Lemma chain_counts_spec E ps rest :
  sorted ps → ends_in E ps → Forall sorted rest →
  foldl (λ layer current, next_counts layer 0 current) (counts_of E ps) rest
    = counts_of (foldl extend E rest) (default ps (last rest))
  ∧ ends_in (foldl extend E rest) (default ps (last rest)) ∧ sorted (default ps (last rest)).
Proof.
  intros Hs HE HF. revert ps E Hs HE. induction HF as [|current rest Hc HF IH]; intros ps E Hs HE.
  { done. }
  assert (Hends : ends_in (extend E current) current).
  { intros c (c0 & _ & _ & _ & Hin)%elem_of_extend. done. }
  simpl foldl. rewrite next_counts_spec; [|by unfold counts_of; rewrite layer_of_positions|done|lia].
  replace (_ <$> current) with (counts_of (extend E current) current).
  { destruct (IH current (extend E current) Hc Hends) as (H1 & H2 & H3).
    replace (default ps (last (current :: rest))) with (default current (last rest))
      by (rewrite last_cons; by destruct (last rest)). done. }
  apply layer_of_ext. intros p Hp. rewrite occ_extend by (done || by apply sorted_NoDup).
  simpl. by rewrite wsum_counts.
Qed.

(** ** Deciding on the matches *)

Definition decide_on (locations : list nat) : result PatchError nat :=
  match locations with
  | [] => Err Context_mismatch
  | [at_] => Ok at_
  | _ => Err Context_ambiguous
  end.

Definition locs (g : nat → nat) (bodies : list nat) : list nat := b ← bodies; repeat b (g b).

Lemma locs_cons g b bodies : locs g (b :: bodies) = repeat b (g b) ++ locs g bodies.
Proof. done. Qed.

Definition last_or (l : list nat) (u : option nat) : option nat :=
  match last l with Some x => Some x | None => u end.

Lemma last_or_repeat b n l u :
  last_or (repeat b n ++ l) u = last_or l (if 0 <? n then Some b else u).
Proof.
  unfold last_or. rewrite last_app. destruct (last l); [done|].
  destruct n as [|n]; [done|]. replace (repeat b (S n)) with (repeat b n ++ [b]).
  - by rewrite last_snoc.
  - symmetry. apply repeat_cons.
Qed.

Lemma complete_spec g layer acc bodies count u :
  StronglySorted lt layer.*1 → sorted bodies → acc <= 2 → count <= 2 →
  (∀ b, b ∈ bodies → sat (acc + wsum (λ p, p <=? b) layer) = sat (g b)) →
  complete layer acc bodies count u
  = (sat (count + length (locs g bodies)), last_or (locs g bodies) u).
Proof.
  intros Hl Hb. revert layer acc count u Hl.
  induction Hb as [|b bodies Hb IH Hle]; intros layer acc count u Hl Ha Hcount Hg; cbn [complete].
  { simpl. f_equal. lia. }
  rewrite consume_spec by auto with odin. rewrite (Hg b) by set_solver.
  assert (Hg' : ∀ b', b' ∈ bodies →
    sat (sat (g b) + wsum (λ p, p <=? b') (above (λ p, p <=? b) layer)) = sat (g b')).
  { intros b' Hb'. rewrite <- (Hg b'), <- (Hg b) by set_solver.
    rewrite (wsum_split (λ p, p <=? b) (λ p, p <=? b') layer); [lia|].
    intros q Hq%Nat.leb_le. apply Nat.leb_le. eapply Forall_forall in Hle; [|exact Hb']. lia. }
  rewrite locs_cons, length_app, repeat_length, last_or_repeat.
  pose proof (above_sorted (λ p, p <=? b) layer Hl).
  replace (0 <? g b) with (0 <? sat (g b))
    by (destruct (Nat.ltb_spec 0 (g b)), (Nat.ltb_spec 0 (sat (g b))); lia || done).
  destruct (Nat.ltb_spec 0 (sat (g b))); rewrite IH by (done || lia); f_equal; lia.
Qed.

Lemma complete_anchors_spec g ps count u :
  count <= 2 →
  complete_anchors (layer_of (λ p, sat (g p)) ps) count u
  = (sat (count + length (locs g ps)), last_or (locs g ps) u).
Proof.
  revert count u. induction ps as [|p ps IH]; intros count u Hc; [simpl; f_equal; lia|].
  change (layer_of ?g (p :: ps)) with ((p, g p) :: layer_of g ps). cbn [complete_anchors].
  rewrite locs_cons, length_app, repeat_length, last_or_repeat.
  replace (0 <? g p) with (0 <? sat (g p))
    by (destruct (Nat.ltb_spec 0 (g p)), (Nat.ltb_spec 0 (sat (g p))); lia || done).
  destruct (Nat.ltb_spec 0 (sat (g p))); rewrite IH by lia; f_equal; lia.
Qed.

● ● ● ● ●

_What is being asked_: Send back the whole listing, exactly as written.

_Solution to the exercise_:
Lemma chain_counts_spec E ps rest :
  sorted ps → ends_in E ps → Forall sorted rest →
  foldl (λ layer current, next_counts layer 0 current) (counts_of E ps) rest
    = counts_of (foldl extend E rest) (default ps (last rest))
  ∧ ends_in (foldl extend E rest) (default ps (last rest)) ∧ sorted (default ps (last rest)).
Proof.
  intros Hs HE HF. revert ps E Hs HE. induction HF as [|current rest Hc HF IH]; intros ps E Hs HE.
  { done. }
  assert (Hends : ends_in (extend E current) current).
  { intros c (c0 & _ & _ & _ & Hin)%elem_of_extend. done. }
  simpl foldl. rewrite next_counts_spec; [|by unfold counts_of; rewrite layer_of_positions|done|lia].
  replace (_ <$> current) with (counts_of (extend E current) current).
  { destruct (IH current (extend E current) Hc Hends) as (H1 & H2 & H3).
    replace (default ps (last (current :: rest))) with (default current (last rest))
      by (rewrite last_cons; by destruct (last rest)). done. }
  apply layer_of_ext. intros p Hp. rewrite occ_extend by (done || by apply sorted_NoDup).
  simpl. by rewrite wsum_counts.
Qed.

(** ** Deciding on the matches *)

Definition decide_on (locations : list nat) : result PatchError nat :=
  match locations with
  | [] => Err Context_mismatch
  | [at_] => Ok at_
  | _ => Err Context_ambiguous
  end.

Definition locs (g : nat → nat) (bodies : list nat) : list nat := b ← bodies; repeat b (g b).

Lemma locs_cons g b bodies : locs g (b :: bodies) = repeat b (g b) ++ locs g bodies.
Proof. done. Qed.

Definition last_or (l : list nat) (u : option nat) : option nat :=
  match last l with Some x => Some x | None => u end.

Lemma last_or_repeat b n l u :
  last_or (repeat b n ++ l) u = last_or l (if 0 <? n then Some b else u).
Proof.
  unfold last_or. rewrite last_app. destruct (last l); [done|].
  destruct n as [|n]; [done|]. replace (repeat b (S n)) with (repeat b n ++ [b]).
  - by rewrite last_snoc.
  - symmetry. apply repeat_cons.
Qed.

Lemma complete_spec g layer acc bodies count u :
  StronglySorted lt layer.*1 → sorted bodies → acc <= 2 → count <= 2 →
  (∀ b, b ∈ bodies → sat (acc + wsum (λ p, p <=? b) layer) = sat (g b)) →
  complete layer acc bodies count u
  = (sat (count + length (locs g bodies)), last_or (locs g bodies) u).
Proof.
  intros Hl Hb. revert layer acc count u Hl.
  induction Hb as [|b bodies Hb IH Hle]; intros layer acc count u Hl Ha Hcount Hg; cbn [complete].
  { simpl. f_equal. lia. }
  rewrite consume_spec by auto with odin. rewrite (Hg b) by set_solver.
  assert (Hg' : ∀ b', b' ∈ bodies →
    sat (sat (g b) + wsum (λ p, p <=? b') (above (λ p, p <=? b) layer)) = sat (g b')).
  { intros b' Hb'. rewrite <- (Hg b'), <- (Hg b) by set_solver.
    rewrite (wsum_split (λ p, p <=? b) (λ p, p <=? b') layer); [lia|].
    intros q Hq%Nat.leb_le. apply Nat.leb_le. eapply Forall_forall in Hle; [|exact Hb']. lia. }
  rewrite locs_cons, length_app, repeat_length, last_or_repeat.
  pose proof (above_sorted (λ p, p <=? b) layer Hl).
  replace (0 <? g b) with (0 <? sat (g b))
    by (destruct (Nat.ltb_spec 0 (g b)), (Nat.ltb_spec 0 (sat (g b))); lia || done).
  destruct (Nat.ltb_spec 0 (sat (g b))); rewrite IH by (done || lia); f_equal; lia.
Qed.

Lemma complete_anchors_spec g ps count u :
  count <= 2 →
  complete_anchors (layer_of (λ p, sat (g p)) ps) count u
  = (sat (count + length (locs g ps)), last_or (locs g ps) u).
Proof.
  revert count u. induction ps as [|p ps IH]; intros count u Hc; [simpl; f_equal; lia|].
  change (layer_of ?g (p :: ps)) with ((p, g p) :: layer_of g ps). cbn [complete_anchors].
  rewrite locs_cons, length_app, repeat_length, last_or_repeat.
  replace (0 <? g p) with (0 <? sat (g p))
    by (destruct (Nat.ltb_spec 0 (g p)), (Nat.ltb_spec 0 (sat (g p))); lia || done).
  destruct (Nat.ltb_spec 0 (sat (g p))); rewrite IH by lia; f_equal; lia.
Qed.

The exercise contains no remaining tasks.